冷たい世界
やっとメインヒロインの片方出せた
君塚悠里はよりによって際どいマイクロビキニを着用して神堂への冒涜的な舞踊を舞い踊って気分を害させた為地下牢に投獄されていた。
冷たい地下水が滴る暗闇の中黄金のビキニ姿でうずくまるおっさん。
その光景はシュールを通り越して一種の現代アートのようだった。
【君塚っちー、何であんなバカな真似したのー?変態の中の変態の一人に成った気分ってさ、どんな感じー??】
脳内にニケの呆れた声が響く。
「…そうだな、寒いよ。まるでこの地下水が滴り落ちてくる時に気温が奪われていくのと似たような…」
【しっかりしなよ君塚っちー…アンタがしっかりしないと弟さん?が助けられないのよ?】
「…まだあいつが弟、透と決まった訳では無い、アイツと同じような存在が平行世界から呼ばれて聖剣にされたただのそっくりさんかもしれない」
【それも要するに弟さんじゃんか、ゴチャゴチャとした言い訳無用よ君塚悠里。】
「…そうだな」
君塚はニケとの会話で正気を保っていた。
そうでもしないと正気を失いかける程に夜は寒く暗い空間であり、恐らく他の何かやらかした下級妃と思われるすすり泣く声があちらこちらから聞こえて来て君塚の正気は削られていった。
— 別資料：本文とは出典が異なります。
Lemma announces_nothing_http_pull_file (E : env) (remote_file local_file : string)
    (remote_mtime MODE : Z) (LIST CLOBBER : bool) :
  announces_nothing
    (http_pull_file E remote_file remote_mtime local_file LIST CLOBBER MODE).
Proof.
  intros fs r fs' out. rewrite http_pull_file_unfold.
  destruct (warrants_transfer _ || CLOBBER).
  2:{ intros H. now injection H as <- <- <-. }
  unfold bind at 1 2, print. destruct LIST.
  { intros H. now injection H as <- <- <-. }
  destruct (transfer E remote_file remote_mtime local_file MODE fs)
    as [[r2 fs2] out2] eqn:Ht.
  apply transfer_frame in Ht as (-> & _).
  destruct r2; intros H; now injection H as <- <- <-.
Qed.

Lemma announces_nothing_R2_compile (a : args) : announces_nothing (R2_compile a).
Proof.
  unfold R2_compile. destruct (R2_pattern _ _); [apply announces_nothing_lift|].
  intros fs r fs' out H. now injection H as <- <- <-.
Qed.

(** a product announces itself first and nothing else after *)
Lemma sync_product_announces (E : env) (a : args) (R2 : regex) (p : string)
    (fs fs' : FS) (r : outcome unit) (out : list line) :
  sync_product E a R2 p fs = (r, fs', out) -> products_of out = [p].
Proof.
  unfold sync_product. unfold bind at 1, print at 1.
  match goal with
  | |- context [bind ?m ?k fs] =>
      assert (Hq : announces_nothing (bind m k))
  end.
  { apply announces_nothing_bind; [apply announces_nothing_lift|]. intros R1.
    apply announces_nothing_bind; [apply announces_nothing_lift|]. intros pg.
    apply announces_nothing_for_each. intros sd. unfold sync_subdirectory.
    apply announces_nothing_bind; [apply announces_nothing_makedirs|]. intros _.
    apply announces_nothing_bind; [apply announces_nothing_lift|]. intros pg'.
    apply announces_nothing_for_each. intros i. unfold sync_file.
    apply announces_nothing_bind; [apply announces_nothing_lift|]. intros name.
    apply announces_nothing_bind; [apply announces_nothing_lift|]. intros text.
    apply announces_nothing_bind; [apply announces_nothing_lift|]. intros LMD.
    apply announces_nothing_http_pull_file. }
  match goal with
  | |- context [bind ?m ?k fs] =>
      destruct (bind m k fs) as [[r2 fs2] out2] eqn:E2
  end.
  intros H. injection H as <- <- <-.
  change (products_of (LProduct p :: out2)) with (p :: products_of out2).
  now rewrite (Hq _ _ _ _ E2).
Qed.

Lemma for_each_products (E : env) (a : args) (R2 : regex) (ps : list string)
    (fs fs' : FS) (r : outcome unit) (out : list line) :
  for_each ps (sync_product E a R2) fs = (r, fs', out) ->
  (exists n, products_of out = firstn n ps) /\
  (r = Ok tt -> products_of out = ps).
Proof.
  revert fs out. induction ps as [|p ps IH]; intros fs out; simpl.
  - intros H. injection H as <- <- <-. split; [now exists 0%nat | reflexivity].
  - unfold bind.
    destruct (sync_product E a R2 p fs) as [[[[]|e] fs1] out1] eqn:E1.
    + destruct (for_each ps (sync_product E a R2) fs1) as [[r2 fs2] out2] eqn:E2.
      intros H. injection H as <- <- <-.
      rewrite products_of_app, (sync_product_announces _ _ _ _ _ _ _ _ E1).
      destruct (IH _ _ E2) as [[n Hn] Hok]. split.
      * exists (S n). cbn. now rewrite Hn.
      * intros Hr. cbn. now rewrite (Hok Hr).
    + intros H. injection H as <- <- <-.
      rewrite (sync_product_announces _ _ _ _ _ _ _ _ E1).
      split; [now exists 1%nat | discriminate].
Qed.

End Order.

(** X2: products are processed in the order the caller gave them: the
    products a run announces are an initial segment of [PRODUCTS], each
    announced once, and all of [PRODUCTS] when the run completes. *)
Theorem products_in_caller_order (E : env) (a : args) (fs : FS) :
  let '(r, fs', out) := nsidc_icesat2_sync E a fs in
  (exists n, products_of out = firstn n (PRODUCTS a)) /\
  (r = Ok tt -> products_of out = PRODUCTS a).
Proof.
  unfold nsidc_icesat2_sync. unfold bind at 1.
  destruct (makedirs_if_absent E (ddir a) (MODE a) fs) as [[[[]|e] fs1] out1] eqn:E1.
  2:{ rewrite (announces_nothing_makedirs _ _ _ _ _ _ _ E1).
      split; [now exists 0%nat | discriminate]. }
  pose proof (announces_nothing_makedirs _ _ _ _ _ _ _ E1) as H1.
  unfold bind.
  destruct (R2_compile a fs1) as [[[R2|e] fs2] out2] eqn:E2.
  - assert (H2 : products_of out2 = []).
    { exact (announces_nothing_R2_compile _ _ _ _ _ E2). }
    destruct (for_each (PRODUCTS a) (sync_product E a R2) fs2)
      as [[r3 fs3] out3] eqn:E3.
    rewrite !products_of_app, H1, H2. cbn [app].
    exact (for_each_products _ _ _ _ _ _ _ _ E3).
  - assert (H2 : products_of out2 = []).
    { exact (announces_nothing_R2_compile _ _ _ _ _ E2). }
    rewrite products_of_app, H1, H2.
    split; [now exists 0%nat | discriminate].
Qed.

(** ** What a completed transfer leaves behind *)

(** X3: when a live [http_pull_file] selects a file and returns, no
    exception was raised during the copy, and the local file is a regular
    file that holds what the response delivered before it ended
    (whatever the file held before): the whole body, or only its first
    bytes when the connection was closed early.  Its modification time
    is the remote timestamp, its mode is [MODE], the two report lines
    were printed, and the decision for the same timestamp is now
    UP_TO_DATE. *)
Theorem completed_pull_postcondition
    (E : env) (remote_file local_file : string) (remote_mtime MODE : Z)
    (CLOBBER : bool) (fs fs' : FS) (out : list line) :
  http_pull_file E remote_file remote_mtime local_file false CLOBBER MODE fs =
    (Ok tt, fs', out) ->
  warrants_transfer (decision_spec (local_mtime fs local_file) remote_mtime)
    || CLOBBER = true ->
  exists dl nd,
    body E remote_file = Some dl /\ fails_after dl = None /\
    fs' = <[local_file := nd]> fs /\
    nkind nd = KFile /\
    (cut_after dl = None -> contents nd = payload dl) /\
    (forall k, cut_after dl = Some k -> contents nd = take k (payload dl)) /\
    st_mtime nd = inject_Z remote_mtime /\
    st_mode nd = MODE /\
    out = [LRemote remote_file;
           LLocal local_file
             (label_of (decision_spec (local_mtime fs local_file) remote_mtime))] /\
    decision_spec (local_mtime fs' local_file) remote_mtime = UP_TO_DATE.
Proof.
  intros Hrun Hsel. rewrite http_pull_file_unfold, Hsel in Hrun.
  unfold bind at 1 2, print in Hrun. rewrite transfer_run in Hrun.
  destruct (body E remote_file) as [dl|]; [|discriminate].
  destruct (opened_node E fs local_file) as [nd0|] eqn:Ho; [|discriminate].
  destruct (fails_after dl) eqn:Hf; [discriminate|].
  injection Hrun as <- <-.
  eexists dl, _. split; [reflexivity|]. split; [exact Hf|].
  split; [reflexivity|]. cbn [nkind contents st_mtime st_mode].
  split; [reflexivity|].
  split; [intros Hc; unfold received; now rewrite Hc|].
  split; [intros k Hc; unfold received; now rewrite Hc|].
  split; [reflexivity|]. split; [reflexivity|]. split; [reflexivity|].
  unfold local_mtime. rewrite lookup_insert_eq. cbn.
  now rewrite Qltb_irrefl.
Qed.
「だが神堂とやら、透かもしれない女性や桂木、雨宮だけでなくこんなにも女を泣かせているとは…つくづく度し難い輩だな。」
【硬派ぶってもそのマイクロビキニ姿を見て渋いオジサマとか誰も思わないし逆にハーレム要員に渋い顔されるだけだよ君塚っち】
「そんな悲し…余計な事は言うな、ニケ。俺は今過去からの逃避がしたいだけだ、お前に叱って欲しい訳では無い」
【過去どころかついさっきじゃない、認知症発症したの?ボケたの??】
ニケの指摘にもう不貞腐れてしまった君塚はそのままマイクロビキニ姿でそっと壁際にもたれ掛かり身を切るような冷たさの地下水の雫さえ気にせず時間が過ぎる事を願っていた。
すると遠くから地下牢の扉が開く音が聞こえて来て君塚は警戒した。
一定の時刻になると来る地下牢の巡回に来た下級妃なら良いがもし神堂から命を受けた上級妃や神堂本人が聖剣を携えて処刑に来ている可能性が有る。
その場合は覚悟しなくてはならないだろう。
そしてニケとの会話を無理やり終わらせて息を殺して様子を伺っていたがそこに現れたのは神堂や上級妃ではなかった。
最上級妃であり、君塚透の疑惑を持つ聖剣である。
「…何のようだい、最上級妃様。俺のマイクロビキニ姿をあの時みたいに笑いに来たのか?悪いが今は腰を痛めててね、後で好きなだけ踊るから待っててくれないか」
君塚悠里は彼女に対して皮肉を言おうとしたが流石に元気も余裕も無かった、もし神堂が何処かに潜んでいたらそれこそ一巻の終わりだからだ。
しかし彼女は豊満な谷間から鍵を取り出して無言で解錠した。
そして扉を開くと君塚悠里に勢いよく抱き着いた。
「兄さん…!会いたかったよ兄さん…!!」
「…やはり透だったか、心配したぞ。あんなぐちゃぐちゃなメモよこしやがって」
悠里はそっと透を抱きしめ返した、すすり泣く君塚透 「だった」女性は悠里の胸の中で泣きじゃくり家族との再会で安心しようとしていた。
悠里は透の身体から神堂の汗と脂の臭いがした。
例え前世で偉そうに振る舞い人気者だった大嫌いな弟だろうと家族を不幸にするような輩は長男として許しておく道理は無かった。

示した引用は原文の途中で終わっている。